Et le roi lépreux retourna près du beau chevalier agonisant qu’il avait reçu comme un frère et dont il attendait l’héritier qu’il ne pourrait jamais avoir lui-même. Mais quatre jours plus tard Guillaume de Montferrat exhalait son dernier soupir et, tandis que son cadavre était hâtivement mis au cercueil et qu’on le descendait dans la crypte de l’église Sainte-Marie-la-Verte en attendant son transfert à Jérusalem, le mal qu’aucun médecin n’avait réussi à définir clairement s’attaquait à Baudouin. Brûlant de fièvre, les entrailles liquéfiées, il dut s’aliter mais, cette fois, il n’y eut pas de grands conciliabules de robes noires autour de sa couche et Joad ben Ezra n’eut pas besoin de revendiquer son titre de médecin royal : persuadés que sa lèpre jointe à la mystérieuse maladie n’allait pas tarder à l’emporter et peu désireux d’approcher un malade si redoutable, les mires locaux prirent le large en déclarant qu’ils devaient se consacrer aux autres cas de la ville.

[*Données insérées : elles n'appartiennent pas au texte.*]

Definition mark_sweep (sizeof : cxx_class -> nat) (T : bool) : V () := fun w =>
  match Collect sizeof T w (memory_of w) with
  | Ok (w', m') => Ok (tt, set_heap (objects m') w')
  | Err e => Err e
  end.

(** A collector that frees nothing. *)
Definition keep_everything : V () := mret tt.

(** ** What a collection relies on *)

(** The state that a collection has to find. No reference that the collector follows is
    null; without tagging there is no box for integers, which it does not follow then. The
    entries of the cache of a symbol behind [nextCachePos] are not followed by
    [VMSymbol::WalkObjects], although lookups read all three: they have to refer to objects
    that something else leads to. Nothing in the code takes care of this. *)
Record collectable (T : bool) (w : World) : Prop := mkCollectable {
  collectable_roots : Null ∉ roots T w;
  collectable_objects l o :
    reachable (heap w) (roots T w) l -> heap w !! l = Some o -> Null ∉ pointers o;
  collectable_box : T = true \/ integerBox (known w) = Null;
  collectable_caches l s c i :
    reachable (heap w) (roots T w) l -> heap w !! l = Some (OSymbol s) -> (c, i) ∈ sym_cache s ->
    forall l', Ref l' ∈ [c; i] -> reachable (heap w) (roots T w) l' }.

(** ** The collector and the calculus *)

Lemma all_nonnulls D ps : all oop_in D (nonnulls ps) <-> all oop_in D ps.
Proof.
  unfold all, nonnulls. induction ps as [|p ps IH]; [done|]. rewrite filter_cons, Forall_cons.
  case_decide as E; [by rewrite Forall_cons, IH|]. rewrite IH. destruct p; naive_solver.
Qed.
(** * RoomCraft marketplace: the messaging store of [marketplace.py]

    A shallow embedding of [MarketplaceManager] (listings, conversations,
    inbox summaries, read flags, JSON persistence) and the properties of its
    specification.

    Modelling conventions.
    - A Python [dict] with string keys is an association list in insertion
      order; [dict_set] overwrites in place or appends, as [d[k] = v] does.
    - [self.data] is kept typed ([Data]); the Python object it stands for is
      the document [data_to_json] builds, which is also what [json.dump]
      writes.  [json.load] is taken at the level of the parsed document.
    - [str(uuid4())] and [time.time()] read the environment: the sixteen
      random bytes and the clock value are arguments of the operations.
    - A finite float is identified by its position in the increasing
      enumeration of the finite doubles, both zeros at position 0, so that
      [==], [<] and the truth value of floats are [=], [<] and [<> 0] on
      positions. *)

From Stdlib Require Import ZArith NArith List String Ascii Bool Lia.
From Stdlib Require Import Permutation Sorted.
Import ListNotations.

Local Open Scope string_scope.
Local Open Scope list_scope.

Local Set Warnings "-register-all".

Thibaut et Joad restèrent maîtres du terrain, se lançant dans la bataille avec la volonté farouche de la gagner tandis que, dans la cité, on entamait à tout hasard les prières des agonisants. Les deux hommes, eux, n’avaient guère le temps de prier, sinon la nuit quand le malade sous l’influence d’un élixir opiacé réussissait à s’endormir. Ils se relayaient pour changer continuellement son linge trempé de sueur ou de sanies, lui faire boire les préparations à base de plantes, comme le tamarin et la scolopendre, de miel, de cannelle que le médecin concoctait, ou encore du vin aromatisé. L’encens que l’on brûlait pour combattre les odeurs et l’esprit du mal se mêlait à la myrrhe que vinrent offrir les Mages à l’Enfant dans la nuit de Bethléem. Et jamais malade ne s’abandonna aussi docilement à ceux qui le soignaient. Jamais une plainte, mais des paroles douces qui n’empêchaient pas que l’on sentît qu’au fond de lui-même le malade se battait aussi. Une seule phrase résuma sa pensée profonde :
— Il faut que je guérisse car ma tâche n’est pas achevée. Cependant, que la volonté de Dieu soit faite !

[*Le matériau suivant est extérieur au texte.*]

Lemma ioctl_set_then_get_witness :
  ch43x_ioctl linux_abi (IOCTL_CMD_SRS485 linux_abi)
    (UserBuf (mk_rs485 1 2 3)) (probe_machine 0 (mk_termios 0 0 0) [])
  = Done (0, UserBuf (mk_rs485 1 2 3))
      {| one := upd_rs485 (mk_rs485 1 2 3) (probe_one 0);
         termios := mk_termios 0 0 0; wire := []; trace := [] |}
  /\ ch43x_ioctl linux_abi (IOCTL_CMD_GRS485 linux_abi)
       (UserBuf (mk_rs485 0 0 0))
       {| one := upd_rs485 (mk_rs485 1 2 3) (probe_one 0);
          termios := mk_termios 0 0 0; wire := []; trace := [] |}
     = Done (0, UserBuf (mk_rs485 1 2 3))
         {| one := upd_rs485 (mk_rs485 1 2 3) (probe_one 0);
            termios := mk_termios 0 0 0; wire := []; trace := [] |}.
Proof.
  exact (ioctl_set_then_get linux_abi (probe_machine 0 (mk_termios 0 0 0) [])
           (mk_rs485 1 2 3) (mk_rs485 0 0 0) linux_ioctl_cmds_differ).
Defined.

(** X14: A request whose argument cannot be accessed fails with -EFAULT and any
    request other than the two RS485 ones with -ENOIOCTLCMD; in both cases
    the channel, the stored RS485 record included, and the user buffer are
    left as they were. *)
Theorem ioctl_rejects (A : serial_abi) (m : machine) (cmd : Z) (arg : user_arg) :
  IOCTL_CMD_SRS485 A <> IOCTL_CMD_GRS485 A ->
  ch43x_ioctl A (IOCTL_CMD_SRS485 A) UserFault m = Done (- EFAULT A, UserFault) m
  /\ ch43x_ioctl A (IOCTL_CMD_GRS485 A) UserFault m
     = Done (- EFAULT A, UserFault) m
  /\ (cmd <> IOCTL_CMD_SRS485 A -> cmd <> IOCTL_CMD_GRS485 A ->
      ch43x_ioctl A cmd arg m = Done (- ENOIOCTLCMD A, arg) m).
Proof.
  intros Hne. unfold ch43x_ioctl. rewrite !Z.eqb_refl.
  destruct (Z.eqb_spec (IOCTL_CMD_GRS485 A) (IOCTL_CMD_SRS485 A)) as [E | _];
    [symmetry in E; contradiction |].
  split; [reflexivity |]. split; [reflexivity |].
  intros H1 H2.
  destruct (Z.eqb_spec cmd (IOCTL_CMD_SRS485 A)); [contradiction |].
  destruct (Z.eqb_spec cmd (IOCTL_CMD_GRS485 A)); [contradiction |].
  reflexivity.
Qed.

Lemma ioctl_rejects_witness :
  ch43x_ioctl linux_abi 0x5401 (UserBuf (mk_rs485 1 2 3))
    (probe_machine 0 (mk_termios 0 0 0) [])
  = Done (-515, UserBuf (mk_rs485 1 2 3))
      (probe_machine 0 (mk_termios 0 0 0) []).
Proof.
  assert (H1 : 0x5401 <> IOCTL_CMD_SRS485 linux_abi) by discriminate.
  assert (H2 : 0x5401 <> IOCTL_CMD_GRS485 linux_abi) by discriminate.
  exact (proj2 (proj2 (ioctl_rejects linux_abi
                         (probe_machine 0 (mk_termios 0 0 0) []) 0x5401
                         (UserBuf (mk_rs485 1 2 3)) linux_ioctl_cmds_differ))
           H1 H2).
Defined.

Le combat dura trois interminables semaines, mais un jour enfin la maladie se retira du corps épuisé comme le flot se retire du rivage que sa colère vient de battre. La fièvre tomba et tout s’apaisa… Hélas, à la douleur muette des deux fidèles, la lèpre, elle, avait gagné du terrain. Des boursouflures étaient apparues aux narines, aux tempes et sur les membres, épaisses et d’un brun cuivré, tandis que sur le corps les taches s’étendaient sans épaisseur. On s’attacha alors à réparer les forces perdues par une nourriture saine, tonique et rafraîchissante.

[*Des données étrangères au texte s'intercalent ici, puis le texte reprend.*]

Definition disk_path_iterdir (root : Path) : M World (list (str * bool)) :=
  on_disk (fun w =>
    let names :=
      remove_dups (omap (entry_of root) (elements (dom (dbs w)) ++ elements (files w))) in
    (Ok (map (fun n => (n, is_dir w (path_join root n))) names), w)).

Definition disk_path_unlink (p : Path) : M World unit :=
  on_disk (fun w =>
    if bool_decide (p ∈ files w) then (Ok tt, set_files w (files w ∖ {[p]}))
    else (Raise (FileNotFoundError p), w)).

Definition disk_backend : Backend World := {|
  client := Path;
  embedding_function := str;
  vectorstore := Path * str;
  score := Z;
  PersistentClient := disk_PersistentClient;
  delete_collection := disk_delete_collection;
  list_collections := disk_list_collections;
  SentenceTransformerEmbeddings := disk_embeddings;
  Chroma := disk_Chroma;
  add_texts := disk_add_texts;
  similarity_search_with_score := disk_similarity_search;
  collection_count := disk_count;
  split_text := disk_split_text;
  path_exists := disk_path_exists;
  path_unlink := disk_path_unlink;
  path_iterdir := disk_path_iterdir;
|}.

End Disk.

(** The rule of chromadb 0.4 to 0.6 for a collection name, as far as the keys
    of this program go: 3 to 63 characters, each a letter or a digit of ASCII
    or one of [. _ -], the first and the last a letter or a digit, no two
    dots in a row. (The rule also refuses an IPv4 address; a key starts with
    "persona_".) *)
Definition ascii_alnum (c : ascii) : bool :=
  let n := ord c in
  (((48 <=? n) && (n <=? 57)) || ((65 <=? n) && (n <=? 90)) || ((97 <=? n) && (n <=? 122)))%N.

Definition name_char (c : ascii) : bool :=
  ascii_alnum c || bool_decide (c ∈ lit "._-").

Fixpoint two_dots (name : str) : bool :=
  match name with
  | c :: (d :: _) as rest => (bool_decide (c = "."%char) && bool_decide (d = "."%char)) || two_dots rest
  | _ => false
  end.

Definition chroma_name_rule (name : str) : bool :=
  (3 <=? len name) && (len name <=? 63)
  && forallb name_char name
  && from_option ascii_alnum false (head name)
  && from_option ascii_alnum false (last name)
  && negb (two_dots name).

(** A splitter that keeps a non-empty text whole, and a distance that counts
    the difference in length: enough to run the pipeline on small inputs. *)
Definition whole_text (size overlap : Z) (text : str) : list str :=
  match text with
  | [] => []
  | _ :: _ => [text]
  end.

Definition length_distance (query text : str) : Z := Z.abs (len query - len text).

Definition simple_disk : Backend World :=
  disk_backend chroma_name_rule length_distance whole_text.

End disk.

Import disk.

(** ** utils/text_utils.py, the other functions *)

Module text_utils_more.

(** [re.sub(r"\s+", " ", text)]: every maximal run of white space becomes one
    space. [in_run] says that the character before was white space. *)
Fixpoint sub_whitespace_runs (text : str) (in_run : bool) : str :=
  match text with
  | [] => []
  | c :: text' =>
      if isspace c then
        if in_run then sub_whitespace_runs text' true
        else " "%char :: sub_whitespace_runs text' true
      else c :: sub_whitespace_runs text' false
  end.

(** [clean_text(text)] *)
Definition clean_text (text : str) : str :=
  let text := sub_whitespace_runs text false in
  let text := str_strip text in
  text.

(** [truncate_text(text, max_length=100, suffix="...")] *)
Definition truncate_text (text : str) (max_length : Z) (suffix : str) : str :=
  if len text <=? max_length then text
  else slice text 0 (max_length - len suffix) ++ suffix.

(** The character class of the two sanitizers: the characters
    < > : / \ | ? * and the double quote. *)
Definition filename_unsafe (c : ascii) : bool :=
  bool_decide (c ∈ lit "<>:" ++ [chr 34] ++ lit "/\|?*").

(** [re.sub] of that class by an underscore. *)
Definition sub_unsafe (text : str) : str :=
  map (fun c => if filename_unsafe c then "_"%char else c) text.

(** [re.sub(r"_{2,}", "_", text)]: a run of two or more underscores becomes
    one underscore, and a single underscore stays. *)
Fixpoint sub_underscore_runs (text : str) (in_run : bool) : str :=
  match text with
  | [] => []
  | c :: text' =>
      if decide (c = "_"%char) then
        if in_run then sub_underscore_runs text' true
        else "_"%char :: sub_underscore_runs text' true
      else c :: sub_underscore_runs text' false
  end.

(** [s.lstrip(chars)], [s.rstrip(chars)], [s.strip(chars)] *)
Fixpoint str_lstrip_chars (s chars : str) : str :=
  match s with
  | [] => []
  | c :: s' => if bool_decide (c ∈ chars) then str_lstrip_chars s' chars else s
  end.

Definition str_rstrip_chars (s chars : str) : str := rev (str_lstrip_chars (rev s) chars).

Definition str_strip_chars (s chars : str) : str :=
  str_rstrip_chars (str_lstrip_chars s chars) chars.

(** [sanitize_for_filename(text)] *)
Definition sanitize_for_filename (text : str) : str :=
  let sanitized := sub_unsafe text in
  let sanitized := sub_underscore_runs sanitized false in
  str_strip_chars sanitized (lit "_").

(** [format_duration(seconds)]; [//] and [%] round towards minus infinity,
    as [Z.div] and [Z.modulo] do for a positive divisor. *)
Definition format_duration (seconds : Z) : str :=
  let hours := seconds / 3600 in
  let minutes := (seconds mod 3600) / 60 in
  let secs := seconds mod 60 in
  if hours >? 0 then
    str_of_int hours ++ lit "h " ++ str_of_int minutes ++ lit "m " ++ str_of_int secs ++ lit "s"
  else if minutes >? 0 then
    str_of_int minutes ++ lit "m " ++ str_of_int secs ++ lit "s"
  else str_of_int secs ++ lit "s".

End text_utils_more.

Import text_utils_more.

(** ** core/transcript.py, the other parsers *)

Module transcript_more.

(** [TranscriptFetcher._sanitize_filename(title)] *)
Definition _sanitize_filename (title : str) : str :=
  let sanitized := sub_unsafe title in
  let sanitized := slice sanitized 0 100 in
  sanitized.

End transcript_more.

Import transcript_more.

(** ** core/transcript.py, the JSON3 parser *)

Module transcript_json.

(** What [json.loads] returns. A float is kept by its truth value, the one
    thing the parser asks of it; a dict lists each key once. *)
Inductive json : Type :=
| JNull
| JBool (b : bool)
| JInt (n : Z)
| JFloat (nonzero : bool)
| JStr (s : str)
| JList (items : list json)
| JDict (items : list (str * json)).

(** The built-in errors the parser can meet; [except Exception] catches
    them by what they are, not by their name. *)
Definition TypeError (msg : str) : exn := LibraryError (lit "TypeError: " ++ msg).
Definition AttributeError (msg : str) : exn := LibraryError (lit "AttributeError: " ++ msg).

(** [isinstance(v, dict)] and [v.get(key, default)] on a dict. *)
Fixpoint dict_get (items : list (str * json)) (key : str) (default : json) : json :=
  match items with
  | [] => default
  | (k, v) :: items' => if decide (k = key) then v else dict_get items' key default
  end.

(** The truth value of [v], as [if v:] reads it. *)
Definition json_truthy (v : json) : bool :=
  match v with
  | JNull => false
  | JBool b => b
  | JInt n => negb (n =? 0)
  | JFloat nonzero => nonzero
  | JStr s => truthy s
  | JList items => match items with [] => false | _ => true end
  | JDict items => match items with [] => false | _ => true end
  end.

(** What [for x in v] goes through: the items of a list, the characters of
    a string, the keys of a dict; nothing else can be iterated. *)
Definition json_iter (v : json) : result (list json) :=
  match v with
  | JList items => Ok items
  | JStr s => Ok (map (fun c => JStr [c]) s)
  | JDict items => Ok (map (fun kv => JStr kv.1) items)
  | _ => Raise (TypeError (lit "object is not iterable"))
  end.

(** [v.strip()]: only a string has it. *)
Definition json_strip (v : json) : result str :=
  match v with
  | JStr s => Ok (str_strip s)
  | _ => Raise (AttributeError (lit "object has no attribute strip"))
  end.

(** [try: body  except Exception: handler], for code with no state. *)
Definition try_result {A : Type} (body : result A) (handler : exn -> result A) : result A :=
  match body with
  | Ok a => Ok a
  | Raise e => handler e
  end.

Section Json3.

(** [json.loads], which raises on a text that is not JSON. *)
Variable json_loads : str -> result json.
(** * Animated code example: tokenizer, delay policy and playback engine

    A shallow embedding of [src/src/index.tsx]: the script model, the
    tokenizer [stepsForText], the delay policy [lookupDelays] and the
    playback loop [runScript], followed by the properties proved of them. *)

From Stdlib Require Import String Ascii.
From Stdlib Require Import List ZArith NArith Lia Bool PeanoNat.
Import ListNotations.

(** ** JavaScript strings

    A JS string is a sequence of UTF-16 code units; [s.length] counts code
    units and [s[i]] is the one-unit string at index [i], or [undefined]
    out of range.  [undefined] is [None] throughout. *)

Abbreviation codeUnit := N.
Definition jsstring := list codeUnit.

Definition LF : codeUnit := 10%N.       (* '\n' *)
Definition SPACE : codeUnit := 32%N.    (* ' '  *)
Definition LPAREN : codeUnit := 40%N.   (* '('  *)
Definition RPAREN : codeUnit := 41%N.   (* ')'  *)
Definition LAQUO : codeUnit := 171%N.   (* U+00AB, left default delimiter *)
Definition RAQUO : codeUnit := 187%N.   (* U+00BB, right default delimiter *)

(** An ASCII literal as a JS string. *)
Definition js (s : string) : jsstring :=
  map N_of_ascii (list_ascii_of_string s).

Fixpoint str_eqb (a b : jsstring) : bool :=
  match a, b with
  | [], [] => true
  | x :: a', y :: b' => N.eqb x y && str_eqb a' b'
  | _, _ => false
  end.

(** [a === b] on values that are a string or [undefined]. *)
Definition strictEq (a b : option jsstring) : bool :=
  match a, b with
  | None, None => true
  | Some x, Some y => str_eqb x y
  | _, _ => false
  end.

(** [text[i]] *)
Definition charAt (text : jsstring) (i : nat) : option jsstring :=
  match nth_error text i with
  | Some c => Some [c]
  | None => None
  end.

(** [consumed += v]: string concatenation, where [undefined] is coerced to
    the string "undefined". *)
Definition appendValue (consumed : jsstring) (v : option jsstring) : jsstring :=
  consumed ++ match v with
              | Some s => s
              | None => js "undefined"
              end.

(** ** JavaScript numbers

    A JS number is an IEEE 754 double.  Every integer below 2^53 in size is
    a double; a larger one is a double when it fits 53 significant bits.
    [roundDouble z] is the double nearest to the integer [z], the one with
    the even significand when two are as near.  [a + b] on integers is the
    exact sum rounded so.  (The sums of the playback loop have 1 or a string
    length as one operand, so they stay far from the largest double.) *)

Definition roundDouble (z : Z) : Z :=
  let a := Z.abs z in
  if (a <? 2 ^ 53)%Z then z
  else
    let e := (Z.log2 a - 52)%Z in
    let q := (a / 2 ^ e)%Z in
    let r := (a mod 2 ^ e)%Z in
    let half := (2 ^ (e - 1))%Z in
    let q' := if (r <? half)%Z then q
              else if (half <? r)%Z then (q + 1)%Z
              else if Z.even q then q else (q + 1)%Z in
    (Z.sgn z * (q' * 2 ^ e))%Z.

(** [a + b] *)
Definition jsAdd (a b : Z) : Z := roundDouble (a + b).

(** ** Script model *)

Inductive StepTarget := EDITOR | REPL | BROWSER.

(** [DeltaStepKind] is [DemoStepKind] without [SLEEP]. *)
Inductive DeltaStepKind :=
| INSERT_TEXT
| INSERT_NEWLINE
| INSERT_PASTED_TEXT
| SET_BROWSER_CONTENT.

(** The numbers of a script are line numbers, column numbers and
    milliseconds: integers, held as the integer they are (a script has no
    use for NaN, an infinity or a fraction there); [jsAdd] is their
    addition.  An optional field that is absent and one that holds
    [undefined] both read as [None]. *)
Record DeltaStep := mkDeltaStep {
  kind : DeltaStepKind;
  target : StepTarget;
  startLineNumber : option Z;
  startColumnIndex : option Z;
  value : jsstring
}.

Vint enfin le jour où Baudouin put se lever, marcher dans la chambre et déclara qu’il fallait cesser de prier pour lui, mais rendre grâces au Seigneur Tout-Puissant qui lui accordait de poursuivre sa tâche pendant quelque temps encore. Pas une seule fois, durant tout ce temps, Sibylle ne s’était approchée de la chambre du malade. Les nouvelles lui étaient portées par l’une de ses femmes qu’elle envoyait auprès de Thibaut, exigeant qu’elles lui soient communiquées à travers la porte car l’écuyer lui non plus ne devait pas s’approcher d’elle. Sa grossesse avançait et il était naturel qu’elle voulût protéger son enfant, mais les bruits du palais étaient venus jusqu’à la chambre de Baudouin, véhiculés par les serviteurs chargés du nettoyage : la jeune veuve, toutes nausées abolies, avait recouvré sa belle santé et s’impatientait à présent d’être retenue à Ascalon. Elle souhaitait que l’on conduisît le corps de Guillaume à Jérusalem pour y recevoir sa sépulture et gagner ensuite, avant les fortes chaleurs de l’été, le petit palais de Jaffa, en bord de mer lui aussi, mais où rien ne lui rappellerait les jours pénibles d’Ascalon. C’était tout à fait dans sa manière égoïste de réagir devant le deuil ou la souffrance des autres et Thibaut, qui la connaissait bien, était persuadé qu’une fois l’enfant venu au monde elle n’aurait de cesse qu’on lui trouve un nouvel époux aussi beau et aussi vaillant au déduit que l’avait été le pauvre Guillaume déjà oublié sans doute. Comme dame Nature et dame Agnès, Sibylle avait horreur du vide…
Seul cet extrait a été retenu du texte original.